利用磁共振成像测量小脑中脚T1加权像与T2加权像比值鉴别帕金森病和多系统萎缩帕金森综合征亚型
Differentiation between Parkinson's Disease and the Parkinsonian Subtype of Multiple System Atrophy Using the Magnetic Resonance T1w/T2w Ratio in the Middle Cerebellar Peduncle.
作者信息
Wang Jiaqi, Sugiyama Atsuhiko, Yokota Hajime, Hirano Shigeki, Yamamoto Tatsuya, Yamanaka Yoshitaka, Araki Nobuyuki, Ito Shoichi, Paul Friedemann, Kuwabara Satoshi
机构信息
Department of Neurology, Graduate School of Medicine, Chiba University, Chiba 260-8670, Japan.

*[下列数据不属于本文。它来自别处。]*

(** More bindings. *)
Lemma binds_mono (row row' : Row) cols :
  (forall id, binds row id -> binds row' id) -> binds_all cols row -> binds_all cols row'.
Proof. intros Sub B. apply (Forall_impl _ _ _ B). intros c. apply Sub. Qed.

Lemma binds_emplace (row : Row) id v id' : binds row id' \/ id' = id -> binds (emplace id v row) id'.
Proof.
  unfold binds. rewrite lookup_emplace. case_decide as D; [by eexists|]. by intros [?|?].
Qed.

Lemma binds_insert (row : Row) id v id' : binds row id' \/ id' = id -> binds (<[id := v]> row) id'.
Proof.
  unfold binds. destruct (decide (id = id')) as [->|].
  - rewrite lookup_insert_eq. by eexists.
  - rewrite lookup_insert_ne by done. intros [?|?]; [done|congruence].
Qed.

Lemma binds_union (a b : Row) id : binds (a ∪ b) id <-> binds a id \/ binds b id.
Proof. unfold binds. rewrite lookup_union_is_Some. done. Qed.

(** Emplacing a list of columns binds them and keeps the others. *)
Lemma emplace_list_binds {A} (f : A -> Z) (g : A -> Value) (l : list A) (row : Row) id :
  binds row id \/ id ∈ map f l -> binds (fold_left (fun m x => emplace (f x) (g x) m) l row) id.
Proof.
  revert row. induction l as [|x l IH]; intros row B; cbn [fold_left map] in *; [set_solver|].
  apply IH. rewrite elem_of_cons in B. destruct B as [B|[->|B]]; [left|left|by right];
    apply binds_emplace; auto.
Qed.
(** ** Every scan

    The condition on a tree of scans with samples nested to a given depth: the
    samples, table functions and pattern matches of the tree announce columns of
    their input or their own, as every other scan does. *)
Fixpoint wf_at (depth : nat) : Scan -> Prop :=
  wf_scan_over (fun cols kind =>
    match other_node kind, depth with
    | SampleScan n, S d => covers cols (column_list (sample_input n)) /\ wf_at d (sample_input n)
    | SampleScan _, O => False
    | TvfScan n, _ => covers cols (tvf_columns n) /\ wf_tvf n
    | MatchRecognizeScan n, _ => covers cols (match_columns n)
    | UnknownScan _, _ => True
    end).

Context `{!TiedScans}.

Lemma other_covered cols node ctx rows :
  covers cols (other_columns node) ->
  match node with
  | SampleScan n => wf_scan (sample_input n)
  | TvfScan n => wf_tvf n
  | MatchRecognizeScan _ => True
  | UnknownScan _ => False
  end ->
  OtherScanRows node ctx = Ok rows -> Forall (binds_all cols) rows.
Proof.
  intros C W E. apply (other_rows_bind_columns _ _ _ W) in E. apply (Forall_impl _ _ _ E). intros row. by apply binds_covered.
Qed.

Lemma wf_at_wf depth scan : wf_at depth scan -> wf_scan scan.
Proof.
  revert scan. induction depth as [|d IH]; intros scan; cbn [wf_at]; apply wf_scan_over_mono;
    intros cols kind W ctx rows; rewrite other_scan_tied; destruct (other_node kind) as [n|n|n|n] eqn:K; try done;
    apply other_covered; naive_solver.
Qed.

(** C11: the rows a scan materializes, under any outer row, bind every column the
    scan announces.  It holds of every kind of scan of the executor (tables,
    arrays, projections, filters, joins, aggregation, windows, set operations,
    WITH, ORDER BY, LIMIT, samples, table functions, pattern matches) under these
    conditions on the tree, that each scan announces only columns it computes or
    columns of its input, that a table hands out a value for every column it is
    asked for, and that a templated table function has its query. *)
Theorem scan_rows_bind_columns depth scan ctx rows :
  wf_at depth scan -> MaterializeScanImpl scan ctx = Ok rows -> Forall (binds_all (column_list scan)) rows.
Proof. intros W. by apply materialize_binds, wf_at_wf with depth. Qed.
End other_props.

Diagnostic Radiology and Radiation Oncology, Graduate School of Medicine, Chiba University, Chiba 260-8670, Japan.
出版信息
Diagnostics (Basel). 2024 Jan 17;14(2):201. doi: 10.3390/diagnostics14020201.

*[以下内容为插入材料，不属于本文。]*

Definition CheckMatchedTargetMultiMatch (merge : MergeStmt) (targets : list TargetMergeState)
    : StatusOr unit :=
  if matched_mutates merge && existsb (fun st => (1 <? match_count st)%Z) targets
  then Err (MakeSemanticError rInvalidArgument
         $"semantic/dml: MERGE must match at most one source row for each target row")
  else Ok ().

Definition count_inserted (s : DmlStats) : DmlStats :=
  mkStats (inserted_row_count s + 1) (updated_row_count s) (deleted_row_count s).
Definition count_updated (s : DmlStats) : DmlStats :=
  mkStats (inserted_row_count s) (updated_row_count s + 1) (deleted_row_count s).
Definition count_deleted (s : DmlStats) : DmlStats :=
  mkStats (inserted_row_count s) (updated_row_count s) (deleted_row_count s + 1).

(** The action of a clause on one target row, evaluated on [bind]. *)
Definition act_on_target (w : MergeWhen) (sch : TableSchema) (scan : TableScanNode) (bind : Row)
    (unexpected : str) (st : TargetMergeState) (stats : DmlStats) (ctx : EvalContext)
    : StatusOr (TargetMergeState * DmlStats) :=
  match action_type w with
  | MERGE_DELETE =>
      Ok (mkTargetState (target_bind st) (target_row st) (has_source_match st) (match_count st)
            (matched_bind st) true true, count_deleted stats)
  | MERGE_UPDATE =>
      sets ← ParseMergeUpdateItems (when_update_items w) sch scan;
      row ← ApplyMergeSets (target_row st) sets bind sch ctx;
      Ok (mkTargetState (target_bind st) row (has_source_match st) (match_count st)
            (matched_bind st) true (deleted st), count_updated stats)
  | MERGE_INSERT => Err (InternalError unexpected)
  end.

(** A clause over the targets it applies to. *)
Fixpoint act_on_targets (applies : TargetMergeState -> bool) (bind_of : TargetMergeState -> Row)
    (unexpected : str) (w : MergeWhen) (sch : TableSchema) (scan : TableScanNode)
    (targets : list TargetMergeState) (stats : DmlStats) (ctx : EvalContext)
    : StatusOr (list TargetMergeState * DmlStats) :=
  match targets with
  | [] => Ok ([], stats)
  | st :: targets =>
      r ← (if applies st && negb (target_acted st) && negb (deleted st)
              && merge_condition (match_expr w) (set_columns ctx (bind_of st))
           then act_on_target w sch scan (bind_of st) unexpected st stats ctx
           else Ok (st, stats));
      rest ← act_on_targets applies bind_of unexpected w sch scan targets r.2 ctx;
      Ok (r.1 :: rest.1, rest.2)
  end.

Multiple system atrophy with predominant parkinsonism (MSA-P) can hardly be distinguished from Parkinson's disease (PD) clinically in the early stages. This study investigated whether a standardized T1-weighted/T2-weighted ratio (sT1w/T2w ratio) can effectively detect degenerative changes in the middle cerebellar peduncle (MCP) associated with MSA-P and PD and evaluated its potential to distinguish between these two diseases. We included 35 patients with MSA-P, 32 patients with PD, and 17 controls. T1w and T2w scans were acquired using a 1.5-T MR system. The MCP sT1w/T2w ratio was analyzed via SPM12 using a region-of-interest approach in a normalized space. The diagnostic performance of the MCP sT1w/T2w ratio was compared between the MSA-P, PD, and controls. Patients with MSA-P had significantly lower MCP sT1w/T2w ratios than patients with PD and controls. Furthermore, MCP sT1w/T2w ratios were lower in patients with PD than in the controls. The MCP sT1w/T2w ratio showed excellent or good accuracy for differentiating MSA-P or PD from the control (area under the curve (AUC) = 0.919 and 0.814, respectively) and substantial power for differentiating MSA-P from PD (AUC = 0.724). Therefore, the MCP sT1w/T2w ratio is sensitive in detecting degenerative changes in the MCP associated with MSA-P and PD and is useful in distinguishing MSA-P from PD.
早期帕金森叠加型多系统萎缩(MSA-P)在临床上很难与帕金森病(PD)区分开来。本研究调查了标准化T1加权/T2加权比值(sT1w/T2w比值)能否有效检测与MSA-P和PD相关的小脑中脚(MCP)的退行性变化,并评估其区分这两种疾病的潜力。我们纳入了35例MSA-P患者、32例PD患者和17名对照者。使用1.5-T MR系统进行T1w和T2w扫描。通过SPM12在归一化空间中采用感兴趣区域方法分析MCP的sT1w/T2w比值。比较了MSA-P组、PD组和对照组中MCP的sT1w/T2w比值的诊断性能。MSA-P患者的MCP的sT1w/T2w比值显著低于PD患者和对照组。此外,PD患者的MCP的sT1w/T2w比值低于对照组。MCP的sT1w/T2w比值在区分MSA-P或PD与对照组方面显示出优异或良好的准确性(曲线下面积[AUC]分别为0.919和0.814),在区分MSA-P与PD方面具有较强的效能(AUC = 0.724)。因此,MCP的sT1w/T2w比值在检测与MSA-P和PD相关的MCP退行性变化方面具有敏感性,并且有助于区分MSA-P与PD。